Texas Gov. Rick Perry is under fire for making a decision he now says is a mistake: pushing for mandatory vaccination of young girls to protect them from a virus that can cause cervical cancer. But the criticism of Perry misses the point.
The vaccine, Gardasil, is manufactured by Merck, a powerful drug company whose PAC has contributed to Perry and other politicians. A Perry rival for the GOP presidential nomination, Rep. Michele Bachmann, accused Perry of pushing for the vaccine to please a campaign contributor (which had also employed a former Perry aide as a lobbyist). Perry said he is offended that anyone could think he could be bought off with a $5,000 donation. And social conservatives don't think the vaccine should be injected on a mandatory basis to young girls because it will encourage them to have sex.
All of these arguments are specious. Now that we're in the 21st century, it's time we abandon the blanket condemnation of sex and give up on the idea that sex equals death. We should also acknowledge that telling young people that sex equals death is not going to stop them or anyone else from having sex. Making the argument that unprotected sex can lead to disease or unwanted pregnancy is an important message. So is the advice that sex is more emotionally complicated than a lot of young people understand, and that having sex at a young age is not wise. But the assumption that giving females a chance to avert cancer later in life will somehow usher them into a life of promiscuity is an insult to girls and women of all ages.
And as for Perry's perceived insult: he's offended that someone thinks he could be bought for a paltry five grand?
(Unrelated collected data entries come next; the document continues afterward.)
Lemma has_app l1 l2 c : covers (l1 ++ l2) c <-> covers l1 c \/ covers l2 c.
Proof. unfold covers. split; [intros (x & [Hx|Hx]%in_app_iff & H); eauto|intros [(x & Hx & H)|(x & Hx & H)]; exists x; rewrite in_app_iff; auto]. Qed.
Lemma has_cons x l c : covers (x :: l) c <-> csn_min x <= c <= csn_max x \/ covers l c.
Proof. unfold covers. split; [intros (y & [->|Hy] & H); eauto|intros [H|(y & Hy & H)]; [exists x|exists y]; cbn; auto]. Qed.

(** What a splayed tree says. *)
Lemma cset_splay_cut ch t : t <> Leaf -> extents (inorder t) ->
  exists lt v rt, cset_splay t ch = Node lt v rt /\ inorder lt ++ v :: inorder rt = inorder t /\
    (forall x, In x (inorder lt) -> csn_max x < ch) /\ (forall y, In y (inorder rt) -> ch < csn_min y).
Proof.
  intros Ht He. destruct (splay_cut cset_rangecmp ch t Ht (extents_ordered ch _ He)) as (lt & v & rt & E & El & Hl & Hr).
  exists lt, v, rt. split; [done|]. rewrite E in El. cbn in El. split; [done|]. rewrite <- El in He. destruct He as [_ He]. split.
  - intros x Hx. apply rangecmp_spec; [apply He, in_app_iff; by left|by apply Hl].
  - intros y Hy. apply rangecmp_spec; [apply He, in_app_iff; by right; right|by apply Hr].
Qed.

Lemma found_at_root l1 v l2 ch : extents (l1 ++ v :: l2) -> (forall x, In x l1 -> csn_max x < ch) -> (forall y, In y l2 -> ch < csn_min y) ->
  covers (l1 ++ v :: l2) ch <-> cset_rangecmp v ch = 0.
Proof.
  intros He Hl Hr. destruct (rangecmp_spec v ch) as (_ & _ & ->); [apply He, in_app_iff; right; by left|]. rewrite has_app, has_cons. split; [|auto].
  intros [(x & Hx & H)|[H|(x & Hx & H)]]; [|done|]; exfalso; [apply Hl in Hx|apply Hr in Hx]; lia.
Qed.

(** The node of [ch] in two decompositions of a list. *)
Lemma same_cut ch l1 v l2 m1 w m2 : extents (l1 ++ v :: l2) -> (forall x, In x l1 -> csn_max x < ch) -> (forall y, In y l2 -> ch < csn_min y) ->
  l1 ++ v :: l2 = m1 ++ w :: m2 -> csn_min w <= ch <= csn_max w -> l1 = m1 /\ v = w /\ l2 = m2.
Proof.
  intros _. revert m1. induction l1 as [|x l1 IH]; intros [|y m1] Hl Hr E Hw; cbn in E; injection E as E1 E2; subst.
  - done.
  - exfalso. assert (ch < csn_min w) by (apply Hr, in_app_iff; right; by left). lia.
  - exfalso. assert (csn_max w < ch) by (apply Hl; by left). lia.
  - destruct (IH m1) as (-> & -> & ->); try done. intros x Hx. apply Hl. by right.
Qed.

Lemma cset_delete_spec ch t l1 v l2 : extents (inorder t) -> inorder t = l1 ++ v :: l2 -> csn_min v <= ch <= csn_max v ->
  exists t', cset_delete t ch = Some t' /\ inorder t' = l1 ++ l2.
Proof.
  intros He E Hv. assert (t <> Leaf) as Ht by (intros ->; by destruct l1). unfold cset_delete.
  destruct (cset_splay_cut ch t Ht He) as (lt & w & rt & -> & El & Hl & Hr). rewrite <- El in He, E.
  destruct (same_cut _ _ _ _ _ _ _ He Hl Hr E Hv) as (<- & -> & <-).
  destruct (rangecmp_spec v ch) as (_ & _ & H); [apply He, in_app_iff; right; by left|]. apply H in Hv. rewrite Hv. cbn [Z.eqb].
  apply extents_app in He as (He & _ & _). destruct lt as [|ll lv lr]; [by eexists|]. set (lt := Node ll lv lr) in *.
  destruct (cset_splay_cut ch lt ltac:(done) He) as (a & u & b & E2 & Ei & Ha & Hb). rewrite E2.
  eexists. split; [reflexivity|]. cbn [inorder set_right]. rewrite <- Ei.
  assert (inorder b = []) as ->; [|by rewrite <- app_assoc].
  destruct (inorder b) as [|z b'] eqn:Eb; [done|]. exfalso. assert (In z (inorder lt)) as Hz by (rewrite <- Ei; apply in_app_iff; right; right; by left).
  pose proof (Hl z Hz). pose proof (Hb z (or_introl eq_refl)). destruct He as [_ He]. specialize (He z Hz). unfold extent in He. lia.
Qed.

(** The neighbours of a new extent. *)
Lemma coalesce_left_spec lt mn : extents (inorder lt) -> (forall x, In x (inorder lt) -> csn_max x < mn) -> 0 <= mn < WCHAR_MAX ->
  exists lt' mn', coalesce_left lt mn = Some (lt', mn') /\ extents (inorder lt') /\ 0 <= mn' <= mn /\
    (forall x, In x (inorder lt') -> csn_max x + 1 < mn') /\ forall c, covers (inorder lt) c <-> covers (inorder lt') c \/ mn' <= c < mn.
Proof.
  intros He Hl Hm. destruct lt as [|ll lv lr].
  { exists Leaf, mn. split_and!; try done; try lia. intros c. split; [auto|]. intros [H|H]; [done|lia]. }
  unfold coalesce_left. set (lt := Node ll lv lr) in *. rewrite swrap_small by (unfold WCHAR_MAX in *; lia).
  destruct (cset_splay_cut (mn - 1) lt ltac:(done) He) as (a & v & b & E & Ei & Ha & Hb). rewrite E.
  assert (inorder b = []) as Eb.
  { destruct (inorder b) as [|z b'] eqn:Eb; [done|]. exfalso. assert (In z (inorder lt)) as Hz by (rewrite <- Ei; apply in_app_iff; right; right; by left).
    pose proof (Hl z Hz). pose proof (Hb z (or_introl eq_refl)). destruct He as [_ He]. specialize (He z Hz). unfold extent in He. lia. }
  rewrite Eb in Ei. assert (In v (inorder lt)) as Hv by (rewrite <- Ei; apply in_app_iff; right; by left). pose proof (proj2 He v Hv) as Hev. unfold extent in Hev.
  rewrite <- Ei in He, Hl |- *. destruct (Z.eqb_spec (csn_max v) (mn - 1)) as [Hc|Hc].
  - destruct (cset_delete_spec (csn_min v) (Node a v b) (inorder a) v []) as (t' & Ed & Ed'); [cbn; by rewrite Eb|cbn; by rewrite Eb|lia|].
    rewrite Ed. cbn. exists t', (csn_min v). rewrite app_nil_r in Ed'. rewrite Ed'. apply extents_app in He as (He & _ & Hap).
    split_and!; try done; try lia.
    + intros x Hx. apply (Hap x v Hx). by left.
    + intros c. rewrite has_app, has_cons. assert (~ covers [] c) by (by intros (? & [] & _)). intuition lia.
  - exists (Node a v b), mn. cbn [inorder]. rewrite Eb. split_and!; try done; try lia.
    + intros x [Hx|[<-|[]]]%in_app_iff; [specialize (Ha x Hx); lia|]. specialize (Hl v ltac:(apply in_app_iff; right; by left)). lia.
    + intros c. intuition lia.
Qed.

Lemma coalesce_right_spec rt mx : extents (inorder rt) -> (forall y, In y (inorder rt) -> mx < csn_min y) -> 0 <= mx < WCHAR_MAX ->
  exists rt' mx', coalesce_right rt mx = Some (rt', mx') /\ extents (inorder rt') /\ mx <= mx' < WCHAR_MAX /\
    (forall y, In y (inorder rt') -> mx' + 1 < csn_min y) /\ forall c, covers (inorder rt) c <-> covers (inorder rt') c \/ mx < c <= mx'.
Proof.
  intros He Hr Hm. destruct rt as [|rl rv rr].
  { exists Leaf, mx. split_and!; try done; try lia. intros c. split; [auto|]. intros [H|H]; [done|lia]. }
  unfold coalesce_right. set (rt := Node rl rv rr) in *. rewrite swrap_small by (unfold WCHAR_MAX in *; lia).
  destruct (cset_splay_cut (mx + 1) rt ltac:(done) He) as (a & v & b & E & Ei & Ha & Hb). rewrite E.
  assert (inorder a = []) as Ea.
  { destruct (inorder a) as [|z a'] eqn:Ea; [done|]. exfalso. assert (In z (inorder rt)) as Hz by (rewrite <- Ei; by left).
    pose proof (Hr z Hz). pose proof (Ha z (or_introl eq_refl)). destruct He as [_ He]. specialize (He z Hz). unfold extent in He. lia. }
  rewrite Ea in Ei. cbn [app] in Ei. assert (In v (inorder rt)) as Hv by (rewrite <- Ei; by left). pose proof (proj2 He v Hv) as Hev. unfold extent in Hev.
  rewrite <- Ei in He, Hr |- *. destruct (Z.eqb_spec (csn_min v) (mx + 1)) as [Hc|Hc].
  - destruct (cset_delete_spec (csn_min v) (Node a v b) [] v (inorder b)) as (t' & Ed & Ed'); [cbn; by rewrite Ea|cbn; by rewrite Ea|lia|].
    rewrite Ed. cbn. exists t', (csn_max v). cbn [app] in Ed'. rewrite Ed'. apply (extents_app [v]) in He as (_ & He & Hap).
    split_and!; try done; try lia.
    + intros x Hx. apply (Hap v x); [by left|done].
    + intros c. rewrite has_cons. intuition lia.
  - exists (Node a v b), mx. cbn [inorder]. rewrite Ea. cbn [app]. split_and!; try done; try lia.
    + intros x [<-|Hx]; [|specialize (Hb x Hx); lia]. specialize (Hr v ltac:(by left)). lia.
    + intros c. intuition lia.
Qed.

Lemma extents_around l1 v l2 : extents l1 -> extents l2 -> extent v ->
  (forall x, In x l1 -> csn_max x + 1 < csn_min v) -> (forall y, In y l2 -> csn_max v + 1 < csn_min y) -> extents (l1 ++ v :: l2).
Proof.
  intros H1 H2 Hv Hl Hr. apply extents_app. split; [done|]. split.
  - change (v :: l2) with ([v] ++ l2). apply extents_app. split_and!; [|done|intros x y [<-|[]]; apply Hr].
    split; [repeat constructor|]. by intros x [<-|[]].
  - intros x y Hx [<-|Hy]; [by apply Hl|]. unfold apart. specialize (Hl x Hx). specialize (Hr y Hy). unfold extent in Hv. lia.
Qed.

Lemma cset_add_spec cs ch : extents (inorder (cs_root cs)) -> 0 <= ch < WCHAR_MAX ->
  exists t, cset_add cs ch = Some (set_root t (no_cache cs)) /\ extents (inorder t) /\ forall c, covers (inorder t) c <-> c = ch \/ covers (inorder (cs_root cs)) c.
Proof.
  intros He Hch. unfold cset_add. cbn [no_cache cs_root]. destruct (cs_root cs) as [|tl tv tr].
  { eexists. split; [reflexivity|]. split.
    - split; [repeat constructor|]. intros x [<-|[]]. unfold extent. cbn. lia.
    - intros c. cbn. rewrite has_cons. cbn. intuition lia. }
  set (t := Node tl tv tr) in *. destruct (cset_splay_cut ch t ltac:(done) He) as (a & v & b & -> & Ei & Ha & Hb). rewrite <- Ei in He |- *.
  pose proof (proj2 He v ltac:(apply in_app_iff; right; by left)) as Hv. destruct (rangecmp_spec v ch Hv) as (Hbe & Hab & Heq). unfold extent in Hv.
  destruct (Z.eqb_spec (cset_rangecmp v ch) 0) as [Hc|Hc].
  { eexists. split; [reflexivity|]. split; [done|]. intros c. split; [auto|]. intros [->|H]; [|done]. by apply (found_at_root _ _ _ _ He Ha Hb). }
  pose proof He as (Hea & Hevb & Hap)%extents_app. pose proof Hevb as (_ & Heb & Hvb)%(extents_app [v]).
  assert (exists lt rt, (if cset_rangecmp v ch <? 0 then (a, Node Leaf v b) else (Node a v Leaf, b)) = (lt, rt) /\
    extents (inorder lt) /\ extents (inorder rt) /\ (forall x, In x (inorder lt) -> csn_max x < ch) /\ (forall y, In y (inorder rt) -> ch < csn_min y) /\
    inorder lt ++ inorder rt = inorder a ++ v :: inorder b) as (lt & rt & -> & Hel & Her & Hll & Hrr & Ell).
  { destruct (Z.ltb_spec (cset_rangecmp v ch) 0) as [Hs|Hs].
    - exists a, (Node Leaf v b). split_and!; try done. intros y [<-|Hy]; [by apply Hab|by apply Hb].
    - exists (Node a v Leaf), b. cbn [inorder]. split_and!; try done; [apply extents_app; split_and!| |by rewrite <- app_assoc].
      + done.
      + by apply (extents_app [v]) in Hevb as (H & _ & _).
      + intros x y Hx [<-|[]]. apply Hap; [done|by left].
      + intros x [Hx|[<-|[]]]%in_app_iff; [by apply Ha|]. apply Hbe. unfold TrSetFacts.below. lia. }
  destruct (coalesce_left_spec lt ch Hel Hll Hch) as (lt' & mn & -> & Hel' & Hmn & Hl' & Hhl). cbn [mbind option_bind].
  destruct (coalesce_right_spec rt ch Her Hrr Hch) as (rt' & mx & -> & Her' & Hmx & Hr' & Hhr). cbn [mbind option_bind].
  eexists. split; [reflexivity|]. cbn [inorder]. split.
  - apply extents_around; try done. unfold extent. cbn. lia.
  - intros c. rewrite <- Ell, !has_app, has_cons, Hhl, Hhr. cbn. intuition lia.
Qed.

(** ** What a set stands for *)

Section Sets.
Context (iswctype : Z -> Z -> bool).

(** The characters that were added, the classes and whether the set is complemented. *)
Record aset := { chars : gset Z; classes : list csclass; inverted : bool }.

Definition member (X : aset) (c : Z) : bool :=
  xorb (inverted X) (existsb (fun k => xorb (csc_invert k) (iswctype c (csc_type k))) (classes X) || bool_decide (c ∈ chars X)).

Record is_set (cs : cset) (X : aset) : Prop := {
  set_extents : extents (inorder (cs_root cs));
  set_has c : covers (inorder (cs_root cs)) c <-> c ∈ chars X;
  set_classes : cs_classes cs = classes X;
  set_invert : cs_invert cs = inverted X;
  set_cached : cs_havecache cs = true -> forall c, 0 <= c < CS_CACHE_SIZE -> cs_cache cs !! Z.to_nat c = Some (member X c) }.

Lemma cset_alloc_set : is_set cset_alloc {| chars := ∅; classes := []; inverted := false |}.
Proof.
  split; try done.
  - split; [constructor|by intros x []].
  - intros c. cbn. split; [by intros (x & [] & _)|set_solver].
Qed.

Lemma cset_add_set cs X ch : is_set cs X -> 0 <= ch < WCHAR_MAX ->
  exists cs', cset_add cs ch = Some cs' /\ is_set cs' {| chars := {[ch]} ∪ chars X; classes := classes X; inverted := inverted X |}.
Proof.
  intros HX Hch. destruct (cset_add_spec cs ch (set_extents _ _ HX) Hch) as (t & -> & He & Hh).
  eexists. split; [reflexivity|]. split; cbn; try apply HX; try done. intros c. rewrite Hh, (set_has _ _ HX). by rewrite elem_of_union, elem_of_singleton.
Qed.

Lemma cset_addclass_set cs X ty inv : is_set cs X ->
  is_set (cset_addclass cs ty inv) {| chars := chars X; classes := {| csc_type := ty; csc_invert := inv |} :: classes X; inverted := inverted X |}.
Proof. intros HX. split; cbn; try apply HX; try done. by rewrite (set_classes _ _ HX). Qed.

Lemma cset_invert_set cs X : is_set cs X -> is_set (cset_invert cs) {| chars := chars X; classes := classes X; inverted := negb (inverted X) |}.
Proof. intros HX. split; cbn; try apply HX; try done. by rewrite (set_invert _ _ HX). Qed.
Does that mean he wouldn't be insulted if someone thought he could be bought for a much higher sum? The Washington Post reports that Perry has closer financial ties to Merck than he let on, receiving $30,000 from the company since 2000, and benefiting in a less direct way from the $380,000 Merck gave to the Republican Governors Association since 2006 (Perry has been prominent in the group). But are all contributions necessarily a quid pro quo?
The real issue here is not promoting promiscuity or taking cash to carry a drug-maker's water. It's whether the government should be mandating a vaccine, even with a parental opt-out, for illnesses that are not communicable except through intimate contact. For some parents, it's a no-brainer; why not give a girl a better chance of avoiding cervical cancer? (The vaccine is not effective unless administered at a young age.) For other parents, the mandate (which Texas ended up not imposing) interferes with their medical decisions over their children. Those are both valid points of view. And the question of the role of government in public health is the issue here—not sex or campaign cash.